Em December 16, 2021

I. “Three years from now, I think I’m gon’ be straight. I put my name on the list for Section 8.”

 

Small circular spectacles rest at the tip of his nose, slanted downward, barely hanging on. His shirt is emblazoned with the words “Eat Lumpia” in the Run-DMC font. On local news during the holidays, you’ll see him hoodied up, sunglasses on, handing out backpacks at elementary schools. As a career artist going on 30 years, Earl Stevens is beloved by different generations with unique entry points to his vast career. His peer group is small. West Coast giants — Snoop, Too $hort, Cube, Dre and Ice-T — all qualify with equally historic and remarkable ascents. Stevens rose in the ’80s, but it felt like he had already reached idol status by the late ’90s. His lifestyle and videos were noticeably more lavish. In the video for “Rappers’ Ball,” the esteemed single off of E-40’s 1996 third solo full-length album, Tha Hall of Game, he’s playing pool with 2Pac and Ice-T. On it, 40 cites early era mixed martial arts in his rhymes, a low percentage reference that — years later — reveals his status, even back then. “Front row seats at the Ultimate Fights, Shamrock and Severn. Long expensive flights, up there in the heavens,” he boasts.

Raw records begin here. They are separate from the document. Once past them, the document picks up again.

Lemma replace_entry_spec m k v l1 e l2 :
  wf m → buckets m !! index_of m k = Some (l1 ++ e :: l2) → view (key e) = view k →
  let m' := mkMap (<[index_of m k := l1 ++ mkEntry (key e) (ehash e) v :: l2]> (buckets m)) (bucketCount m) (size m) in
  wf m' ∧ abs m' = <[view k := v]> (abs m).
Proof.
  intros Hwf Hi Hv. set (e' := mkEntry (key e) (ehash e) v).
  destruct (entry_front m _ l1 e l2 [e'] (size m) Hwf Hi) as (rest & Ha & Hn & Hnd & Hs & He & Hwf').
  { intros x ->%list_elem_of_singleton. apply (wf_placed _ Hwf _ _ e Hi), elem_of_app. right. apply list_elem_of_here. }
  specialize (Hwf' Hnd Hs). split; [exact Hwf'|]. unfold abs at 1.
  rewrite (absl_perm _ (e' :: rest)); [|apply Hwf'|exact He].
  rewrite Ha, absl_cons. cbn [key value e']. by rewrite <-Hv, insert_insert_eq.
Qed.

Lemma cut_entry_spec m k l1 e l2 :
  wf m → buckets m !! index_of m k = Some (l1 ++ e :: l2) → view (key e) = view k →
  let m' := mkMap (<[index_of m k := l1 ++ l2]> (buckets m)) (bucketCount m) (u32 (size m - 1)) in
  wf m' ∧ abs m' = delete (view k) (abs m).
Proof.
  intros Hwf Hi Hv.
  destruct (entry_front m _ l1 e l2 [] (u32 (size m - 1)) Hwf Hi) as (rest & Ha & Hn & Hnd & Hs & He & Hwf').
  { by intros x ?%elem_of_nil. }
  rewrite !fmap_cons in Hnd. apply NoDup_cons in Hnd as [_ Hnd].
  rewrite Hs, u32_pred_len in Hwf' |- *. specialize (Hwf' Hnd eq_refl). split; [exact Hwf'|]. unfold abs at 1.
  rewrite (absl_perm _ rest); [|apply Hwf'|exact He]. by rewrite Ha, <-Hv, delete_insert_id.
Qed.

(** The lookups of a hash map are those of the finite map it stands for, and its
    size is the number of entries of that map (modulo the width). *)
Lemma hashmapGet_refines m k :
  wf m →
  hashmapGet m k = Returned (default 0 (abs m !! view k)) ∧
  hashmapContainsKey m k = Returned (bool_decide (is_Some (abs m !! view k))) ∧
  hashmapSize m = u32 (Z.of_nat (base.size (abs m))).
Proof.
  intros Hwf. destruct (wf_bucket m k Hwf) as [l Hl]. pose proof (find_abs m k l Hwf Hl) as Hf.
  unfold hashmapGet, hashmapContainsKey, index_of in *. rewrite Hl. cbn [oderef obind]. split_and!.
  - destruct (find_entry k (hashKey k) l); [by destruct Hf as [-> _]|by rewrite Hf].
  - destruct (find_entry k (hashKey k) l); [destruct Hf as [-> _]; by rewrite bool_decide_true|].
    rewrite Hf. rewrite bool_decide_false; [done|]. by intros [? ?].
  - unfold hashmapSize, abs, absl. rewrite (wf_total _ Hwf), map_size_list_to_map by apply Hwf. by rewrite length_fmap.
Qed.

In the years since, Stevens has made inroads as a cultural figure, a “King of Slang” whose constant relevance has never felt forced, a conduit between different lexicons, an elder magnate now in the wine and spirits business. His line of tequila, naturally called E.Cuarenta, is hugely popular. As is his assorted line of Sluricane, a popular bottled concoction that draws its name from 1995’s classic single, “Hurricane,” where 40 shines as both narrator and comedian.

Real estate, nightclubs, cannabis, apps like Clubhouse, investments galore — 40 the business has been in overdrive almost as long as 40 the rapper. The two are connected, if not inseparable, an ethos that boils down to determinism. He’s now a familiar presence that looms large at Giants and Warriors games, as big a local sports fan as he is a local celebrity. When asked during an interview for Vibe in 2019 how he was able to take what he learned from local rap and apply it to other fields, the answer was vintage 40, bereft of clarity but we get the point: “It’s all gravity mayne. Since a young mustache I’ve been like this.”

In the earliest of interviews found in grainy YouTube black holes, you’ll find a young, taut-skinned Stevens drawing hard lines between himself and E-40 — the artist versus the CEO versus the brand. Even then, he spoke of himself in third person while forecasting the future of Sick Wid It Records, the label he founded in 1989, a family-run operation since its inception. Members of his group The Click are all blood-related and would also serve as longtime business partners and executives, the nucleus to Stevens’ manifold branches of business. In fact, 40’s first recorded appearance was 1989’s All The King’s Men as part of M.V.P., a group with his cousins B-Legit and D-Shot, and his sister, Suga T. M.V.P. pre-dates The Click era by a few years, but laid the groundwork for future releases. “The group that I’m with? The Click. Suga, D-Shot, Legit. Family-orientated, game-related. It’s the shit,” Earl raps on “Sprinkle Me.”

Soul legend Sly Stone also spearheaded a movement, pushing funk forward by adding rock, gospel and psych elements. Stone not only also had roots in The Bay, but his rise came with the aid of blood relatives, too. The Family Stone was a glowing troupe that started in their teens as well. Sly’s sister, Rose Stone, was an exuberant musician in her own right, with multitudes that went into the music, perhaps quietly — not unlike Suga T, Stevens’ sister, who on many accounts gravitated toward management and the production side as well. Sly worked with his brothers while Stevens worked with his cousins. 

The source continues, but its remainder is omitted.